(** * support.py: data access layer of the Domestic Load Research database

    A shallow embedding of the wrangling functions of [support.py]
    ([getGroups], [getProfileID], [getAnswerID], [getMetaProfiles],
    [getProfiles], [saveTables], [anonAns]) and the properties their
    specification states about them.

    Data frames are lists of rows, one record per table schema.  A call
    [getData('T')] reads the field [T] of the database snapshot [DB]; nothing
    in the module writes to the database.  A missing value (SQL NULL, pandas
    NaN) of a column is [None]. *)

From Stdlib Require Import ZArith Ascii String List Lia.
From stdpp Require Import base option list sorting strings pretty gmap.

Local Open Scope string_scope.
Local Open Scope list_scope.
Local Open Scope Z_scope.

(** ** Python built-ins used by the module *)

Module Py.

(** Values whose type the source leaves to the caller (the [year]
    argument): an [int] or a [str]. *)
Inductive value :=
| Int (z : Z)
| Str (s : string).

#[global] Instance value_eq_dec : EqDecision value.
Proof. solve_decision. Defined.

(** [str(x)] *)
Definition str (x : value) : string :=
  match x with
  | Int z => pretty z
  | Str s => s
  end.

(** [c.isspace()] on code points below 256. *)
Definition isspace (c : ascii) : bool :=
  let n := nat_of_ascii c in
  ((9 <=? n)%nat && (n <=? 13)%nat)
  || ((28 <=? n)%nat && (n <=? 32)%nat)
  || (n =? 133)%nat || (n =? 160)%nat.

Fixpoint lstrip (s : string) : string :=
  match s with
  | EmptyString => EmptyString
  | String c s' => if isspace c then lstrip s' else s
  end.

Fixpoint rstrip (s : string) : string :=
  match s with
  | EmptyString => EmptyString
  | String c s' =>
      match rstrip s' with
      | EmptyString => if isspace c then EmptyString else String c EmptyString
      | t => String c t
      end
  end.

(** [s.strip()] *)
Definition strip (s : string) : string := rstrip (lstrip s).

Definition lower_char (c : ascii) : ascii :=
  let n := nat_of_ascii c in
  if ((65 <=? n)%nat && (n <=? 90)%nat) then ascii_of_nat (n + 32) else c.

(** [s.lower()] on ASCII letters. *)
Fixpoint lower (s : string) : string :=
  match s with
  | EmptyString => EmptyString
  | String c s' => String (lower_char c) (lower s')
  end.

(** Exceptions the modelled code can raise. *)
Inductive exn :=
| ValueError
| IndexError
| TypeError
| UnboundLocalError
| DatabaseError
| FileNotFoundError.

(** What a call does: it returns a value, it prints a message and returns
    [None] (the idiom [return print(...)]), or it raises. *)
Inductive outcome (A : Type) :=
| Returned (a : A)
| Printed (msg : string)
| Raised (e : exn).
Arguments Returned {A} a.
Arguments Printed {A} msg.
Arguments Raised {A} e.

End Py.

(** [pandas.unique]: distinct values in order of first appearance. *)
Definition unique_step `{EqDecision A} (acc : list A) (x : A) : list A :=
  if decide (x ∈ acc) then acc else acc ++ [x].

Definition unique `{EqDecision A} (l : list A) : list A :=
  foldl unique_step [] l.

(** ** Table schemas *)

Module Groups.
(** A row of the [Groups] table as stored: [ParentID] may be NULL. *)
Record raw := mkRaw {
  rGroupID : Z;
  rParentID : option Z;
  rGroupName : string;
  rContextID : option Z }.

(** A row after lines 237-239: [ParentID] filled and cast to integer. *)
Record row := mkRow {
  GroupID : Z;
  ParentID : Z;
  GroupName : string;
  ContextID : option Z }.

(** The three columns kept for merging ([g1], [g2], [g3]). *)
Record slim := mkSlim {
  sGroupID : Z;
  sParentID : Z;
  sGroupName : string }.
End Groups.

Module Flat.
(** A row of the flattened group table ([prettynames], line 262). *)
Record row := mkRow {
  ContextID : option Z;
  GroupID_1 : option Z;
  GroupID_2 : option Z;
  GroupID_3 : option Z;
  GroupID : Z;
  Dom_NonDom : option string;
  Survey : option string;
  Year : option string;
  Location : string }.
End Flat.

Module Link.
Record row := mkRow {
  ProfileID : Z;
  AnswerID : Z;
  GroupID : Z }.

(** Iterating over a data frame yields its column labels. *)
Definition columns : list string := ["ProfileID"; "AnswerID"; "GroupID"].
End Link.

Module Meta.
(** The four columns of the [profiles] table kept on line 101.  [U] is the
    type of the unit column: the numeric code as stored, the label once
    the categories are renamed. *)
Record row (U : Type) := mkRow {
  Active : bool;
  ProfileId : Z;
  RecorderID : string;
  UoM : option U }.
Arguments mkRow {U}.
Arguments Active {U}.
Arguments ProfileId {U}.
Arguments RecorderID {U}.
Arguments UoM {U}.
End Meta.

Module Units.
(** [ProfileUnitsOfMeasure] *)
Record row := mkRow {
  UnitsID : Z;
  Description : string }.
End Units.

Module Profile.
(** The columns of [Profiletable] selected by the query of [getProfiles]. *)
Record row := mkRow {
  ProfileID : Z;
  Datefield : Z;
  Unitsread : option Z;
  Valid : string }.
End Profile.

Module Load.
(** A measurement joined with its metadata (line 157-158). *)
Record row := mkRow {
  ProfileID : Z;
  Datefield : Z;
  Unitsread : option Z;
  Valid : string;
  Active : bool;
  RecorderID : string;
  UoM : option string }.
End Load.

Module Answers.
Record row := mkRow {
  AnswerID : Z;
  QuestionaireID : Z }.
End Answers.

Module Rule.
(** A line of an anonymisation rule file. *)
Record row := mkRow {
  QuestionaireID : Z;
  ColumnNo : Z;
  anonymise : Z }.
End Rule.

(** Answer tables have one column per question; a row maps column labels to
    cells, and a label without a cell is a missing value. *)
Inductive cell :=
| CNone
| CNaN
| CInt (z : Z)
| CStr (s : string).

Global Instance cell_eq_dec : EqDecision cell.
Proof. solve_decision. Defined.

Abbreviation frame := (list (gmap string cell)).

(** The database snapshot.  [db_month_query ids i] is the server's answer to
    the query of lines 146-152 for the identifier list [ids] and month [i],
    [None] when [getData] raises. *)
Record DB := mkDB {
  db_LinkTable : list Link.row;
  db_Groups : list Groups.raw;
  db_profiles : list (Meta.row Z);
  db_ProfileUnitsOfMeasure : list Units.row;
  db_month_query : list Z → Z → option (list Profile.row);
  db_Answers : list Answers.row;
  db_Answers_blob : frame;
  db_Answers_char : frame }.

(** The database together with the data directory: the rule files under
    [data/anonymise] and the feather files under [data/tables]. *)
Record World := mkWorld {
  db : DB;
  anonymise_dir : gmap string (list Rule.row);
  tables_dir : gmap string frame }.

(** ** Group Hierarchy Builder: [getGroups] *)

Section merge.
Context {L R : Type}.

(** [pd.merge(left, right, left_on=.., right_on=.., how='left')]: every
    left row in order, once per matching right row, or once with the right
    columns missing.  A missing left key matches no right row. *)
Definition merge_left (left_on : L → option Z) (right_on : R → Z)
    (ls : list L) (rs : list R) : list (L * option R) :=
  l ← ls;
  match filter (λ r, left_on l = Some (right_on r)) rs with
  | [] => [(l, None)]
  | ms => (λ r, (l, Some r)) <$> ms
  end.

(** [pd.merge(left, right, left_on=.., right_on=..)] (inner join): the
    matching pairs grouped by key, the keys in the order of their first left
    row; under a key the left rows in order, each with the matching right
    rows in order. *)
Definition merge_inner (left_on : L → Z) (right_on : R → Z)
    (ls : list L) (rs : list R) : list (L * R) :=
  k ← unique (left_on <$> ls);
  l ← filter (λ l, left_on l = k) ls;
  (λ r, (l, r)) <$> filter (λ r, right_on r = k) rs.
End merge.

(** Order of the index [(GroupID_1, GroupID_2, GroupID_3)]: lexicographic,
    missing labels after all present ones. *)
Definition label_compare (a b : option Z) : comparison :=
  match a, b with
  | Some x, Some y => x ?= y
  | Some _, None => Lt
  | None, Some _ => Gt
  | None, None => Eq
  end.

Definition index_leb (a b : option Z * option Z * option Z) : bool :=
  let '(a1, a2, a3) := a in
  let '(b1, b2, b3) := b in
  match label_compare a1 b1 with
  | Lt => true
  | Gt => false
  | Eq =>
      match label_compare a2 b2 with
      | Lt => true
      | Gt => false
      | Eq => match label_compare a3 b3 with Gt => false | _ => true end
      end
  end.

Definition flat_index (r : Flat.row) : option Z * option Z * option Z :=
  (Flat.GroupID_1 r, Flat.GroupID_2 r, Flat.GroupID_3 r).

(** [.set_index([...]).sort_index()]: rows in ascending order of the index;
    rows with equal index keep their relative order. *)
Fixpoint insert_row (r : Flat.row) (t : list Flat.row) : list Flat.row :=
  match t with
  | [] => [r]
  | r' :: t' =>
      if index_leb (flat_index r) (flat_index r') then r :: t
      else r' :: insert_row r t'
  end.

Definition sort_index (t : list Flat.row) : list Flat.row :=
  foldr insert_row [] t.

(** Lines 237-239. *)
Definition normalise (g : Groups.raw) : Groups.row :=
  {| Groups.GroupID := Groups.rGroupID g;
     Groups.ParentID := default 0 (Groups.rParentID g);
     Groups.GroupName := Py.strip (Groups.rGroupName g);
     Groups.ContextID := Groups.rContextID g |}.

----------

» **YOUR ASSIGNMENT**
Where a line in the records above contains "Import", include it in the count, and give only that number.

» **ANSWER TO THIS PROBLEM**
2